Data for analysis: Begin

(** ** Lifecycle events *)

(** [startup]: connect, then create the table if it does not exist; an
    exception of either step is caught (and logged). *)
Definition startup (env : Env) : M unit :=
  try_except
    (database_connect env;;
     let query := CREATE_TABLE_IF_NOT_EXISTS_interactions in
     database_execute env query)
    (λ e, mret tt).

(** [shutdown]. *)
Definition shutdown (env : Env) : M unit :=
  database_disconnect env.

(** ** Endpoints *)

Definition system_prompt : string :=
  "You are a helpful and concise AI assistant for Vandri.ai.".

(** The [messages] and [model] arguments of the completion request. *)
Definition request_messages (query : UserQuery.t) : list Message :=
  [ {| role := "system"; content := system_prompt |};
    {| role := "user"; content := UserQuery.text query |} ].

Definition request_model : string := "llama-3.3-70b-versatile".

(** 1. CACHE LAYER (lines 113-118): the new values of [source] and
    [response_text]. *)
Definition cache_layer (env : Env) (query : UserQuery.t)
    (source response_text : string) : M (string * string) :=
  w ← get_world;
  match redis_client w with
  | Some r =>
      cached_response ← redis_get env r (UserQuery.text query);
      match cached_response with
      | Some s =>
          if truthy s then mret ("cache (Redis)", s)
          else mret (source, response_text)
      | None => mret (source, response_text)
      end
  | None => mret (source, response_text)
  end.

(** 2. INFERENCE LAYER (lines 121-146). *)
Definition inference_layer (env : Env) (query : UserQuery.t)
    (source response_text : string) : M (string * string) :=
  if negb (truthy response_text) then
    w ← get_world;
    match groq_client w with
    | None => raise (HTTPException 500 "LLM service not configured.")
    | Some _ =>
        let source := "llm (Groq)" in
        chat_completion ←
          groq_chat_completions_create env (request_messages query) request_model;
        response_text ← first_choice_content chat_completion;
        w ← get_world;
        match redis_client w with
        | Some r => redis_setex env r (UserQuery.text query) 3600 response_text
        | None => mret tt
        end;;
        mret (source, response_text)
    end
  else mret (source, response_text).

(** 3. PERSISTENCE LAYER (lines 150-158). *)
Definition persistence_layer (env : Env) (query : UserQuery.t)
    (source response_text : string) : M unit :=
  database_execute env
    (INSERT_INTO_interactions (UserQuery.user_id query) (UserQuery.text query)
       response_text source).

(** The body of the [try] block of [chat_endpoint]. *)
Definition chat_endpoint_body (env : Env) (query : UserQuery.t) : M AgentResponse.t :=
  let start_time := now_start env in
  let source := "unknown" in
  let response_text := EmptyString in
  '(source, response_text) ← cache_layer env query source response_text;
  '(source, response_text) ← inference_layer env query source response_text;
  persistence_layer env query source response_text;;
  let process_time := Qmake (now_end env - start_time) 1000000 in
  mret {| AgentResponse.response := response_text;
          AgentResponse.source := source;
          AgentResponse.latency_seconds := process_time |}.

(** [POST /chat]. *)
Definition chat_endpoint (env : Env) (query : UserQuery.t) : M AgentResponse.t :=
  try_except (chat_endpoint_body env query)
    (λ e, raise (HTTPException 500 (str e))).

(** [GET /analytics]. *)
Definition get_analytics (env : Env) : M (list Interaction.t) :=
  try_except
    (database_fetch_all env SELECT_FROM_interactions_ORDER_BY_id_DESC_LIMIT_10)
    (λ e, raise (HTTPException 500 (str e))).

(** ** Observations on worlds and traces *)

Definition is_inference_call (ev : Event) : bool :=
  match ev with
  | Call_groq_create _ _ => true
  | _ => false
  end.

(** The number of calls made to the inference backend, that is, of calls
    of [chat.completions.create]. *)
Fixpoint inference_calls (t : list Event) : nat :=
  match t with
  | [] => 0%nat
  | ev :: t' => ((if is_inference_call ev then 1 else 0) + inference_calls t')%nat
  end.

(** The rows of the interaction log ([[]] while the table does not exist). *)
Definition log_rows (w : World) : list Interaction.t :=
  match interactions (database w) with
  | Some t => rows t
  | None => []
  end.

(** The cache holds a live value for [name]. *)
Definition cached (env : Env) (w : World) (name : string) : option string :=
  match redis_client w with
  | Some r => live_value (redis_time env) r name
  | None => None
  end.

(** The row an accepted [INSERT] adds to table [t]. *)
Definition new_row (env : Env) (t : Table) (uid : Z) (inp resp src : string) :
    Interaction.t :=
  {| Interaction.id := id_seq t + 1;
     Interaction.user_id := uid;
     Interaction.input_text := inp;
     Interaction.ai_response := resp;
     Interaction.source := src;
     Interaction.timestamp := db_now env |}.

(** The log store accepts an [INSERT] of [inp] and [resp] for user [uid]:
    the call does not fail, the handle is connected, the table exists,
    [uid] is in range, the two texts hold no [U+0000], and the next
    identifier is within the sequence and free. *)
Definition insert_accepted (env : Env) (db : Database) (uid : Z)
    (inp resp : string) : bool :=
  match db_execute_error env, interactions db with
  | None, Some t =>
      is_connected db && fits_INTEGER uid && fits_TEXT inp && fits_TEXT resp &&
      fits_INTEGER (id_seq t + 1) && negb (id_taken (id_seq t + 1) t)
  | _, _ => false
  end.

(** The first two layers of [chat_endpoint]: where the answer comes from. *)
Definition resolution (env : Env) (query : UserQuery.t) : M (string * string) :=
  '(source, response_text) ← cache_layer env query "unknown" EmptyString;
  inference_layer env query source response_text.

(** The envelope [chat_endpoint] returns for an answer and its source. *)
Definition envelope (env : Env) (source response_text : string) : AgentResponse.t :=
  {| AgentResponse.response := response_text;
     AgentResponse.source := source;
     AgentResponse.latency_seconds := Qmake (now_end env - now_start env) 1000000 |}.

(** The world after the row of a request is logged in table [t]. *)
Definition logged (env : Env) (query : UserQuery.t) (source response_text : string)
    (t : Table) (w : World) : World :=
  put_database
    {| is_connected := true;
       interactions :=
         Some {| rows := rows t ++
                   [new_row env t (UserQuery.user_id query) (UserQuery.text query)
                      response_text source];
                 id_seq := id_seq t + 1 |} |}
    (add_event
       (Call_database_execute
          (INSERT_INTO_interactions (UserQuery.user_id query) (UserQuery.text query)
             response_text source)) w).

(** ** Concrete scenarios *)

(** An environment in which the model answers [answer] and the given calls
    fail. *)
Definition env_with (answer : string)
    (get_error setex_error connect_error execute_error fetch_all_error : option string) :
    Env :=
  {| now_start := 0; now_end := 1500; redis_time := 100;
     redis_get_error := get_error; redis_setex_error := setex_error;
     groq_create := λ _ _,
       inr {| choices := [ {| message := {| role := "assistant"; content := answer |} |} ] |};
     db_connect_error := connect_error; db_disconnect_error := None;
     db_execute_error := execute_error; db_fetch_all_error := fetch_all_error;
     db_now := 7 |}.

(** An environment in which no call fails. *)
Definition quiet_env (answer : string) : Env :=
  env_with answer None None None None None.

(** Everything configured, the cache and the log empty. *)
Definition empty_world : World :=
  {| redis_client := Some {| kv := ∅ |};
     groq_client := Some {| api_key := "gsk" |};
     database := {| is_connected := true;
                    interactions := Some {| rows := []; id_seq := 0 |} |};
     trace := [] |}.

(** The cache already holds an answer to ["hi"]. *)
Definition warm_world : World :=
  {| redis_client :=
       Some {| kv := {[ "hi" := {| value := "Hello there"; expires_at := 3700 |} ]} |};
     groq_client := Some {| api_key := "gsk" |};
     database := {| is_connected := true;
                    interactions := Some {| rows := []; id_seq := 0 |} |};
     trace := [] |}.

(** The cache holds the empty string under ["hi"]. *)
Definition blank_world : World :=
  {| redis_client :=
       Some {| kv := {[ "hi" := {| value := EmptyString; expires_at := 3700 |} ]} |};
     groq_client := Some {| api_key := "gsk" |};
     database := {| is_connected := true;
                    interactions := Some {| rows := []; id_seq := 0 |} |};
     trace := [] |}.


(** No inference credential; the cache is empty. *)
Definition unconfigured_world : World :=
  {| redis_client := Some {| kv := ∅ |};
     groq_client := None;
     database := {| is_connected := true;
                    interactions := Some {| rows := []; id_seq := 0 |} |};
     trace := [] |}.
#[export] Instance Governor_handler : RateLimitHandler Z Governor := {
  new_handler := {| bucket_map := ∅; buckets := ∅; global_limit := None |};
  check := fun _ g => g;
  set_limit := fun key reset_at g =>
    if String.eqb key "global"
    then {| bucket_map := bucket_map g; buckets := buckets g;
            global_limit := Some reset_at |}
    else {| bucket_map := bucket_map g;
            buckets := <[default key (bucket_map g !! key) := Some reset_at]>
                         (buckets g);
            global_limit := global_limit g |};
  is_in_bucket_map := fun route g =>
    bool_decide (is_Some (bucket_map g !! route));
  register_bucket := fun route bucket_id g =>
    {| bucket_map := <[route := bucket_id]> (bucket_map g);
       buckets := match buckets g !! bucket_id with
                  | Some _ => buckets g
                  | None => <[bucket_id := None]> (buckets g)
                  end;
       global_limit := global_limit g |}
}.

(** The bodies the mock servers send, with what they decode to. *)
Definition body_429 : string := "{'retry_after': 2, 'global': false}".
Definition body_user : string := "{'id': '123', 'username': 'x'}".
Definition body_error : string := "{'code': 10013, 'message': 'Unknown User'}".

#[export] Instance mock_library : Library Z := {
  API_URL := "https://discord.com/api/v9/";
  LIB_NAME := "NicoBot";
  LIB_VER := "0.1";
  LIB_URL := "https://example.org/nicobot";
  urljoin := fun base url => base +:+ url;
  json_loads := fun s =>
    if String.eqb s body_429
    then Some (JDict [("retry_after", JNum 2); ("global", JBool false)])
    else if String.eqb s body_user
    then Some (JDict [("id", JStr "123"); ("username", JStr "x")])
    else if String.eqb s body_error
    then Some (JDict [("code", JNum 10013); ("message", JStr "Unknown User")])
    else None;
  json_dumps := fun items =>
    if forallb (fun kv => match kv.2 with
                          | EMPTY | PBytes _ => false
                          | _ => true
                          end) items
    then Some "{...}" else None
}.
Lemma C4_cleaned_rows_witness :
  exists cleaned self',
    load_dataset_clean Script.Model Script.read_csv ";" (Script.fresh "dataset.csv")
    = (Ok cleaned, self')
    /\ pd.rows cleaned
       = [ [Str "G1"; Num (inject_Z 2017); Str "Dice Rolling,Trading,Area Control"; Num (8 # 1)];
           [Str "G2"; Num (inject_Z 2015); Str "Drafting,Worker Placement"; Num (8 # 1)];
           [Str "G4"; Num (inject_Z 1995); Str "Auction and Bidding"; NaN] ].
Proof.
  destruct (C4_cleaned_rows Script.read_csv ";" Script.table (Script.fresh "dataset.csv"))
    as (cleaned & self' & H & _ & _ & Hr & _).
  - reflexivity.
  - exact script_table_columns.
  - exists cleaned, self'. split; [exact H|]. rewrite Hr. reflexivity.
Defined.

Lemma C9_load_outcomes_witness :
  load_dataset_clean Script.Model Script.read_csv ";" (Script.fresh "missing.csv")
  = (Err (FileNotFoundError "File not found: missing.csv"), Script.fresh "missing.csv")
  /\ exists self',
       load_dataset_clean Script.Model Script.read_csv ";" (Script.fresh "dataset.csv")
       = (Ok (clean Script.table), self')
       /\ cleaned_dataset self' = Some (clean Script.table).
Proof.
  split.
  - apply (proj1 (C9_load_outcomes Script.read_csv ";" (Script.fresh "missing.csv"))
             "missing.csv").
    reflexivity.
  - apply (proj2 (proj2 (proj2
             (C9_load_outcomes Script.read_csv ";" (Script.fresh "dataset.csv"))))
             Script.table).
    + reflexivity.
    + exact script_table_columns.
Defined.

(** C9 as stated fails on a file that exists and cannot be read: the
    reader does not report a missing file, no header is parsed, and the
    method does not return a dataset: the reader's error leaves it. *)
Lemma C9_unreadable_file_counterexample :
  (forall msg, Script.read_csv "locked.csv" ";" <> Err (FileNotFoundError msg))
  /\ (forall df, Script.read_csv "locked.csv" ";" <> Ok df)
  /\ load_dataset_clean Script.Model Script.read_csv ";" (Script.fresh "locked.csv")
     = (Err (OtherException "PermissionError: [Errno 13] Permission denied: 'locked.csv'"),
        Script.fresh "locked.csv")
  /\ ~ exists cleaned self',
         load_dataset_clean Script.Model Script.read_csv ";" (Script.fresh "locked.csv")
         = (Ok cleaned, self').
Proof.
  repeat split; try done.
  intros (cleaned & self' & H). discriminate H.
Qed.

Data for analysis: End

Return only the part of the records above that opens with the line containing "let process_time := Qmake" and closes with the line containing "of [chat.completions.create]. *)", ends included.

  let process_time := Qmake (now_end env - start_time) 1000000 in
  mret {| AgentResponse.response := response_text;
          AgentResponse.source := source;
          AgentResponse.latency_seconds := process_time |}.

(** [POST /chat]. *)
Definition chat_endpoint (env : Env) (query : UserQuery.t) : M AgentResponse.t :=
  try_except (chat_endpoint_body env query)
    (λ e, raise (HTTPException 500 (str e))).

(** [GET /analytics]. *)
Definition get_analytics (env : Env) : M (list Interaction.t) :=
  try_except
    (database_fetch_all env SELECT_FROM_interactions_ORDER_BY_id_DESC_LIMIT_10)
    (λ e, raise (HTTPException 500 (str e))).

(** ** Observations on worlds and traces *)

Definition is_inference_call (ev : Event) : bool :=
  match ev with
  | Call_groq_create _ _ => true
  | _ => false
  end.

(** The number of calls made to the inference backend, that is, of calls
    of [chat.completions.create]. *)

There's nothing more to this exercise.